Mas os três protagonistas das eleições passadas, Luiz Castro, Carlos Almeida e Wilson Lima, não são os únicos atores – agora nem são mais os principais – nessa história de antropofagia onde há personagens em volta deles sedentos por sangue e carne humana. Esses três homens estão cercados por figuras nefastas que passam de governo a governo, “comendo” recursos públicos, engordando suas contas bancárias, fazendo jogos de poder com a vida das pessoas e deixando um rastro de destruição por onde passam.

Luiz Castro, que parecia ser o provável candidato a prefeito do grupo e quase foi senador com mais de meio milhão de votos, foi o primeiro a ser destroçado pela antropofagia do grupo de Wilson Lima. Se afastou do governo que ele ajudou a eleger, com sua história política em frangalhos. Se vai conseguir juntar os cacos, isso só o tempo dirá. Meu faro de repórter não encontrou nada até agora que me mostre que Castro é corrupto.

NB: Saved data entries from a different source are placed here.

(** * Netflix viewing-history analyzer: normalizer and binge-session segmenter

    A shallow embedding of [netflix_analyzer.py]: [clean_data],
    [show_basic_stats], [binge_analysis] and [main].

    The script works on pandas data frames, which are mutable objects
    reached through Python variables.  The embedding therefore has

    - a data frame as an index plus a list of labelled, typed columns;
    - the pandas operations the script calls, as functions on columns and
      frames;
    - a store of frame objects and a state-and-exception monad over it, in
      which every statement of the script names the object it reads or
      writes.

    Modelling conventions.
    - Text is a sequence of Unicode code points, as a Python [str].
    - A timestamp is a number of nanoseconds since the epoch, a time delta a
      number of nanoseconds; both are unbounded integers here.
    - A float column holds exact rationals.
    - Raw input cells are text or missing, as read from a delimited-text
      export; where pandas would coerce a column of another dtype and the
      script never produces such a column, the model stops with
      [Unsupported].
    - What the pandas installation decides and the script does not (how a
      date string is parsed, in which order the default sort leaves equal
      keys) is a parameter, see [Platform].
    - Console output and plotting are left out; the values they would show
      are returned. *)

From Stdlib Require Import String Ascii ZArith NArith QArith Qreduction Bool Lia List.
From Stdlib Require Import Permutation Sorted.
Import ListNotations.
Local Open Scope string_scope.
Local Open Scope list_scope.
Local Open Scope Z_scope.

(** ** Values *)

(** A Python [str]: its code points. *)
Definition str := list N.

Definition of_string (s : string) : str :=
  map N_of_ascii (list_ascii_of_string s).

(** A column with its dtype.  [None] is the missing value of the dtype
    (NaN, None or NaT). *)
Inductive column :=
| Text (xs : list (option str))
| Datetime (xs : list (option Z))
| Timedelta (xs : list (option Z))
| Int64 (xs : list (option Z))
| Boolean (xs : list bool)
| Float (xs : list (option Q)).

Record DataFrame := mkDataFrame {
  index : list Z;
  columns : list (string * column)
}.

Definition col_length (c : column) : nat :=
  match c with
  | Text xs => length xs
  | Datetime xs => length xs
  | Timedelta xs => length xs
  | Int64 xs => length xs
  | Boolean xs => length xs
  | Float xs => length xs
  end.

(** [len(df)] *)
Definition len (df : DataFrame) : nat := length (index df).

(** Every column is as long as the index. *)
Definition well_formed (df : DataFrame) : Prop :=
  Forall (fun p => col_length (snd p) = len df) (columns df).

(** ** Exceptions and results *)

Inductive exn :=
| KeyError (label : string)        (* no column has this label *)
| NotASeries (label : string)      (* the label selects several columns, and
                                      the caller needs one *)
| DateParseError (position : nat)  (* to_datetime: unparseable cell *)
| NaTStrftime                      (* ValueError: NaT has no strftime *)
| ZeroDivisionError
| TypeError
| LengthMismatch
| Unsupported                      (* outside the modelled fragment *)
| Dangling.                        (* a reference to no object *)

Inductive result (A : Type) :=
| Ok (a : A)
| Err (e : exn).
Arguments Ok {A} a.
Arguments Err {A} e.

Definition rmap {A B} (f : A -> B) (r : result A) : result B :=
  match r with Ok a => Ok (f a) | Err e => Err e end.

Definition rbind {A B} (r : result A) (f : A -> result B) : result B :=
  match r with Ok a => f a | Err e => Err e end.

(** ** The store of frame objects *)

Definition ref := nat.
Bind Scope nat_scope with ref.
Definition store := list DataFrame.

(** A statement: it runs in a store, leaves a store, and returns or raises.
    The store survives a raise, as Python's heap does. *)
Definition M (A : Type) := store -> result A * store.

Definition ret {A} (a : A) : M A := fun s => (Ok a, s).
Definition raise {A} (e : exn) : M A := fun s => (Err e, s).
Definition bind {A B} (m : M A) (k : A -> M B) : M B :=
  fun s => match m s with
           | (Ok a, s') => k a s'
           | (Err e, s') => (Err e, s')
           end.
Definition lift {A} (r : result A) : M A := fun s => (r, s).

Declare Scope stmt_scope.
Delimit Scope stmt_scope with stmt.
Notation "x <- m ;; k" := (bind m (fun x => k))
  (at level 61, m at next level, right associativity) : stmt_scope.
Notation "m ;; k" := (bind m (fun _ => k))
  (at level 61, right associativity) : stmt_scope.
Local Open Scope stmt_scope.

Fixpoint update {A} (n : nat) (x : A) (l : list A) : list A :=
  match l, n with
  | [], _ => []
  | _ :: t, O => x :: t
  | h :: t, S n' => h :: update n' x t
  end.

(** A new object. *)
Definition alloc (df : DataFrame) : M ref :=
  fun s => (Ok (length s), s ++ [df]).

(** Read from the object [r]. *)
Definition read {A} (r : ref) (f : DataFrame -> result A) : M A :=
  fun s => match nth_error s r with
           | Some df => (f df, s)
           | None => (Err Dangling, s)
           end.

(** Mutate the object [r] in place. *)
Definition modify (r : ref) (f : DataFrame -> DataFrame) : M unit :=
  fun s => match nth_error s r with
           | Some df => (Ok tt, update r (f df) s)
           | None => (Err Dangling, s)
           end.

Definition load (r : ref) : M DataFrame := read r Ok.

(** ** Frames: labels and columns *)

Definition labelled (k : string) (p : string * column) : bool :=
  String.eqb (fst p) k.

(** [label in df.columns] *)
Definition has_column (k : string) (df : DataFrame) : bool :=
  existsb (labelled k) (columns df).
(** ** Transactions

    [restore snap cur] is what ROLLBACK (to the snapshot) leaves: the
    tables of the snapshot, and what a rollback does not undo (sequence
    values, rows written through another connection) from the current
    state. *)
Class Transactional (S : Type) := {
  restore : S -> S -> S;
  restore_id : forall s, restore s s = s;
  restore_idemp : forall s t u, restore s (restore t u) = restore s u;
}.

(** [SAVEPOINT; m; RELEASE], with [ROLLBACK TO SAVEPOINT] on any exception,
    which is logged and swallowed. *)
Definition with_savepoint {S A} `{Transactional S} (m : M S A) : M S (option A) :=
  fun s => match m s with
           | (Ok a, s') => (Ok (Some a), s')
           | (Raise _, s') => (Ok None, restore s s')
           end.

Lemma with_savepoint_total {S A} `{Transactional S} (m : M S A) s :
  exists r s', with_savepoint m s = (Ok r, s').
Proof. unfold with_savepoint. destruct (m s) as [[a|e] s']; eauto. Qed.

(** ** Lists *)

Lemma list_filter_ext_in {A} (P Q : A -> Prop)
    `{forall x, Decision (P x)} `{forall x, Decision (Q x)} (l : list A) :
  (forall x, x ∈ l -> P x <-> Q x) -> filter P l = filter Q l.
Proof.
  induction l as [|x l IH]; intros HPQ; [done|].
  rewrite !filter_cons, IH by (intros y Hy; apply HPQ; by right).
  pose proof (HPQ x (list_elem_of_here x l)). repeat case_decide; tauto.
Qed.

(** [a if a is not None else b]; also [COALESCE(a, b)]. *)
Definition or_else {A} (a b : option A) : option A := match a with Some x => Some x | None => b end.

(** A check of an optional argument that holds when there is none. *)
Definition opt_check {A} (o : option A) (p : A -> bool) : bool := match o with Some a => p a | None => true end.
(* ===== verification/Tables.v ===== *)
(** * Tables: the fragment of SQL the stores use

    A table with a SERIAL primary key is a [gmap Z row].  The stores use
    four shapes of statement on one:
    - [SELECT .. WHERE p ORDER BY k1, k2 LIMIT n], here [select];
    - [.. FOR UPDATE SKIP LOCKED], [select] with [unlocked] in the filter;
    - [UPDATE .. WHERE id = i AND cond RETURNING ..], here [update_where];
    - [UPDATE .. FROM (SELECT ids ..) RETURNING ..], here [update_ids].
    An ORDER BY over integer columns is the lexicographic order on a key in
    [list Z]; DESC negates a component.  The file ends with the connection
    whose transaction a database error aborts. *)

From S2P Require Import Prelude.

Section Order.
Fixpoint lex_le (a b : list Z) : Prop :=
  match a, b with
  | [], _ => True
  | _ :: _, [] => False
  | x :: a, y :: b => x < y \/ (x = y /\ lex_le a b)
  end.

#[export] Instance lex_le_dec : RelDecision lex_le.
Proof.
  intros a. induction a as [|x a IH]; intros [|y b]; simpl; apply _.
Defined.

#[export] Instance lex_le_trans : Transitive lex_le.
Proof.
  intros a. induction a as [|x a IH]; intros [|y b] [|z c]; simpl; try tauto.
  intros [?|[-> ?]] [?|[-> ?]]; eauto with lia.
Qed.

#[export] Instance lex_le_total : Total lex_le.
Proof.
  intros a. induction a as [|x a IH]; intros [|y b]; simpl; [tauto..|].
  destruct (Z.lt_total x y) as [?|[->|?]]; [tauto| |tauto].
  destruct (IH b); tauto.
Qed.

Lemma lex_le_antisymm a b : lex_le a b -> lex_le b a -> a = b.
Proof.
  revert b. induction a as [|x a IH]; intros [|y b]; simpl; try tauto.
  intros [?|[-> ?]] [?|[? ?]]; try lia. f_equal. by apply IH.
Qed.
End Order.

Section Select.
Context {R : Type}.
Implicit Types (t : gmap Z R) (p : Z -> R -> bool) (key : Z -> R -> list Z).

Definition key_le key (a b : Z * R) : Prop := lex_le (key a.1 a.2) (key b.1 b.2).

#[export] Instance key_le_dec key : RelDecision (key_le key).
Proof. intros a b. unfold key_le. apply _. Defined.
#[export] Instance key_le_trans key : Transitive (key_le key).
Proof. intros a b c. unfold key_le. apply transitivity. Qed.
#[export] Instance key_le_total key : Total (key_le key).
Proof. intros a b. unfold key_le. apply lex_le_total. Qed.

(** [SELECT id, .. FROM t WHERE p ORDER BY key]. *)
Definition select key p t : list (Z * R) :=
  merge_sort (key_le key) (filter (fun x => p x.1 x.2) (map_to_list t)).

(** [.. LIMIT n]: a negative limit never reaches the database. *)
Definition limit (n : Z) (l : list (Z * R)) : list (Z * R) := take (Z.to_nat n) l.

(** [.. LIMIT 1]. *)
Definition select_one key p t : option (Z * R) := head (select key p t).

Lemma elem_of_select key p t i r :
  (i, r) ∈ select key p t <-> t !! i = Some r /\ p i r = true.
Proof.
  unfold select. rewrite merge_sort_Permutation, list_elem_of_filter, elem_of_map_to_list.
  simpl. rewrite Is_true_true. tauto.
Qed.

Lemma NoDup_select key p t : NoDup (select key p t).*1.
Proof.
  unfold select. rewrite merge_sort_Permutation.
  assert (sublist (filter (fun x => p x.1 x.2) (map_to_list t)).*1 (map_to_list t).*1) as Hs.
  { apply fmap_sublist, sublist_filter. }
  exact (sublist_NoDup _ _ (NoDup_fst_map_to_list t) Hs).
Qed.

Lemma select_sorted key p t : StronglySorted (key_le key) (select key p t).
Proof. apply StronglySorted_merge_sort; apply _. Qed.
(* ===== verification/AddressText.v ===== *)
(** * AddressText: the text of an address

    [str(ipaddress.ip_address(s))] as Python 3.11 prints it: dotted decimal
    for IPv4, and for IPv6 lower-case hextets with the first longest run of
    at least two zero hextets written "::", followed by the scope id.  What is
    printed parses back to the same address. *)

From S2P Require Import Prelude PyText PyValue IpAddress.

Open Scope Z_scope.

Fixpoint join (sep : string) (parts : list string) : string :=
  match parts with
  | [] => EmptyString
  | [p] => p
  | p :: parts => p +:+ sep +:+ join sep parts
  end.

(** ['%x' % n] for a number below 65536. *)
Definition hex_char (n : Z) : ascii := hex_digit (Z.to_N n).
Definition hex_text (n : Z) : string :=
  let d3 := n / 4096 in
  let d2 := n / 256 mod 16 in
  let d1 := n / 16 mod 16 in
  let d0 := n mod 16 in
  if 0 <? d3 then String (hex_char d3) (String (hex_char d2) (String (hex_char d1) (String (hex_char d0) "")))
  else if 0 <? d2 then String (hex_char d2) (String (hex_char d1) (String (hex_char d0) ""))
  else if 0 <? d1 then String (hex_char d1) (String (hex_char d0) "")
  else String (hex_char d0) "".

Definition ipv4_text (n : Z) : string :=
  join "." (map (fun k => str_int (n / 256 ^ k mod 256)) [3; 2; 1; 0]).

Definition hextets (n : Z) : list string :=
  map (fun k => hex_text (n / 65536 ^ k mod 65536)) [7; 6; 5; 4; 3; 2; 1; 0].

(** [_compress_hextets]: the best run so far and the current one, as
    (start, length). *)
Fixpoint longest_zero_run (parts : list string) (index : nat) (best current : nat * nat) : nat * nat :=
  match parts with
  | [] => best
  | p :: parts =>
      if String.eqb p "0" then
        let current := if (current.2 =? 0)%nat then (index, 1%nat) else (current.1, S current.2) in
        longest_zero_run parts (S index) (if (best.2 <? current.2)%nat then current else best) current
      else longest_zero_run parts (S index) best (0%nat, 0%nat)
  end.
(** A crashing action is retried forever.  However many times the worker
    dies while running it, the row comes back pending with the same retry
    count, whatever its [max_retries]. *)
Theorem crash_loop_unbounded n t i r seq :
  q_status r = QPending -> q_retry_count r < q_max_retries r ->
  exists r', crash_rounds n t (lone i r seq) = lone i r' seq /\
    q_status r' = QPending /\ q_retry_count r' = q_retry_count r.
Proof.
  revert t r. induction n as [|n IH]; intros t r Hs Hb; [eauto|]. cbn [crash_rounds].
  rewrite crash_round_lone by done.
  destruct (IH (t + STALE_RUNNING_TIMEOUT)
    (set_status QPending (q_retry_count r) (q_last_error r) (t + STALE_RUNNING_TIMEOUT) r))
    as (r' & Hr & Hs' & Hn'); eauto.
Qed.

(** A failed attempt is charged once and decides the next status: a
    running row gets [retry_count + 1], which never overflows the column,
    and returns to pending, keeping the error, exactly when the failure is
    retryable and the budget is not spent; otherwise it is failed. *)
Theorem record_action_failure_spec clk i msg retryable now s r :
  queue_ok s -> qs_rows s !! i = Some r -> q_status r = QRunning ->
  let n := q_retry_count r + 1 in
  let st := if retryable && (n <? q_max_retries r) then QPending else QFailed in
  let r' := set_status st n (Some msg) (stamp clk now) r in
  record_action_failure clk i msg retryable now s =
    (Ok (i, r'), QueueStore (<[i := r']> (qs_rows s)) (qs_seq s)).
Proof.
  intros Hok Hi Hs. cbn zeta.
  pose proof (ok_queue_budget s Hok i r Hi) as ((H0 & H1) & H2 & H3). rewrite Hs in H3.
  specialize (H3 eq_refl).
  assert (int4 (q_retry_count r + 1) = true) as Hint.
  { unfold int4. apply andb_true_iff. split; apply Z.leb_le; lia. }
  unfold record_action_failure, mark_action_failed. run_monad.
  rewrite Hi, (proj2 (has_status_true _ _) Hs), Hint. cbn [negb andb].
  unfold update_row at 1. rewrite (update_where_hit i _ _ _ r Hi) by by apply has_status_true.
  cbn [fmap option_fmap option_map snd q_retry_count q_max_retries set_status].
  destruct (retryable && _) eqn:Hre; [|done].
  apply andb_true_iff in Hre as [_ Hb].
  unfold requeue_failed_action, update_row. run_monad.
  erewrite update_where_hit; [|apply lookup_insert_eq|].
  - cbn. by rewrite insert_insert_eq.
  - unfold has_status. cbn. exact Hb.
Qed.
Lemma ex_outcomes_ok : outcome_ok ex_outcomes.
Proof. eapply outcome_steps_ok; [apply run_outcome_ops_steps|]; apply empty_outcomes_ok. Qed.

Lemma label_truthful_witness :
  exists label, derive_outcome_label "tracking_only" "succeeded" false true false = Ok label /\
    label = "Tracking only".
Proof.
  exists "Tracking only". split; [by vm_compute|].
  apply (label_truthful "tracking_only" "succeeded" false true false); [by vm_compute..|done].
Defined.

Lemma outcome_log_append_only_witness :
  exists e, os_events (run_outcome_ops ex_any_inet
      [(ex_tick 2, OpAppend (ex_event (Some "queue-failed-4-0") "failed" false))]
      (run_outcome_ops ex_any_inet
         [(ex_tick 1, OpAppend (ex_event (Some "queue-succeeded-4-0") "succeeded" true))] ex_outcomes))
    !! 1 = Some e /\ e_tracking_recorded e = true /\ e_metadata e = [("action", PStr "block_ip")].
Proof.
  pose (s1 := run_outcome_ops ex_any_inet
         [(ex_tick 1, OpAppend (ex_event (Some "queue-succeeded-4-0") "succeeded" true))] ex_outcomes).
  assert (outcome_ok s1) as Hok.
  { eapply outcome_steps_ok; [apply run_outcome_ops_steps|]; apply ex_outcomes_ok. }
  destruct (outcome_log_append_only ex_any_inet
    [(ex_tick 2, OpAppend (ex_event (Some "queue-failed-4-0") "failed" false))] s1 Hok) as (_ & _ & Hev).
  destruct (os_events s1 !! 1) as [e|] eqn:E; [|vm_compute in E; discriminate E].
  exists e. split; [exact (lookup_weaken _ _ _ _ E Hev)|]. clear Hev.
  vm_compute in E. injection E as <-. split; reflexivity.
Defined.

Lemma append_never_violates_schema_witness :
  exists c s', append_outcome_event ex_any_inet (ex_tick 2) (ex_event (Some "") "failed" false)
      (run_outcome_ops ex_any_inet [(ex_tick 1, OpAppend (ex_event (Some "") "succeeded" true))] ex_outcomes) =
    (Raise (IntegrityError c), s') /\ ep_idempotency_key (ex_event (Some "") "failed" false) = Some EmptyString.
Proof.
  destruct (append_outcome_event ex_any_inet (ex_tick 2) (ex_event (Some "") "failed" false)
      (run_outcome_ops ex_any_inet [(ex_tick 1, OpAppend (ex_event (Some "") "succeeded" true))] ex_outcomes))
    as [o s'] eqn:E.
  assert (o = Raise (IntegrityError "idx_soar_response_outcome_events_idempotency_key")) as ->.
  { vm_compute in E. injection E as <- <-. reflexivity. }
  do 2 eexists. split; [reflexivity|].
  eapply (append_never_violates_schema ex_any_inet (ex_tick 2)); [|exact E].
  eapply outcome_steps_ok; [apply run_outcome_ops_steps|]; apply ex_outcomes_ok.
Defined.

Lemma append_idempotent_witness :
  os_events (append_outcome_event ex_any_inet (ex_tick 9) (ex_event (Some "k") "failed" false)
    (append_outcome_event ex_any_inet (ex_tick 1) (ex_event (Some "k") "succeeded" true) ex_outcomes).2).2 =
  os_events (append_outcome_event ex_any_inet (ex_tick 1) (ex_event (Some "k") "succeeded" true) ex_outcomes).2.
Proof.
  destruct (append_outcome_event ex_any_inet (ex_tick 1) (ex_event (Some "k") "succeeded" true) ex_outcomes)
    as [o s1] eqn:E.
  destruct o as [x|]; [|vm_compute in E; discriminate E].
  pose proof (append_idempotent ex_any_inet (ex_tick 1) (ex_tick 9) (ex_event (Some "k") "succeeded" true)
    (ex_event (Some "k") "failed" false) ex_outcomes x s1 [] ex_outcomes_ok E eq_refl eq_refl) as H.
  cbn zeta in H. unfold run_outcome_ops in H. cbn [fold_left snd] in *.
  destruct (append_outcome_event ex_any_inet (ex_tick 9) (ex_event (Some "k") "failed" false) s1).
  exact (proj1 H).
Defined.
Definition action_requires_approval (action : string) : bool := str_in action APPROVAL_REQUIRED_ACTIONS.

(** ** Classification *)

Record classification := Classification {
  cl_mode : string;
  cl_simulated : bool;
  cl_tracking : bool;
  cl_reason : option string;
}.

(** [str(x or "").strip() or None]. *)
Definition normalized (x : option string) : option string :=
  let s := strip (default EmptyString x) in if is_empty s then None else Some s.

Definition opt_in (x : option string) (l : list string) : bool :=
  match x with Some s => str_in s l | None => false end.

Definition queue_outcome_classification (action execution_state : string) (reason_code : option string)
    : classification :=
  let normalized_action := strip action in
  let normalized_reason := normalized reason_code in
  let succeeded := String.eqb execution_state "succeeded" in
  if opt_in normalized_reason APPROVAL_REASON_CODES
  then Classification "internal" false false normalized_reason
  else if String.eqb normalized_action "block_ip" then
    Classification "tracking_only" false succeeded
      (match normalized_reason with
       | None | Some "simulation_mode" => if succeeded then Some "tracking_only" else None
       | r => r
       end)
  else if str_in normalized_action INTERNAL_QUEUE_ACTIONS then
    Classification "internal" false false
      (match normalized_reason with Some "simulation_mode" => None | r => r end)
  else
    Classification "simulation" succeeded false
      (Some (default "simulation_mode" normalized_reason)).

Definition classify_queue_action_mode (action : string) (reason_code : option string) : string :=
  cl_mode (queue_outcome_classification action "succeeded" reason_code).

O que achei foram indícios de que Castro não teve peito para acabar com velhos “esquemas” e passar por cima dos “comedores de carne humana”, amigos de Wilson Lima.

Nos últimos dias, os abutres visivelmente circundam a cabeça do vice-governador Carlos Almeida. O grupo antropofágico de Wilson Lima criou uma guerra invisível entre Carlos Almeida e Wilson Lima para que um destrua o outro e os abutres possam ficar com as carcaças dos dois, ou quem sabe primeiro a do vice-governador e de quebra seu pai, procurador do Ministério Público de Contas que teve, na visão deles, segundas intenções de expor um esquema de dispensa de licitação na Seduc para dar um contrato de mais de R$ 40 milhões a um empresário conhecidíssimo de vários governos passados que só agora veio dizer que pagava propina a agentes políticos – se disse os nomes até agora tem gente guardando a sete chaves.

Mas, ninguém pense, muito menos Wilson Lima, que os abutres vão parar em Carlos Almeida não! Eles sempre querem mais desgraça para alimentar a fome de dinheiro público que nunca acaba!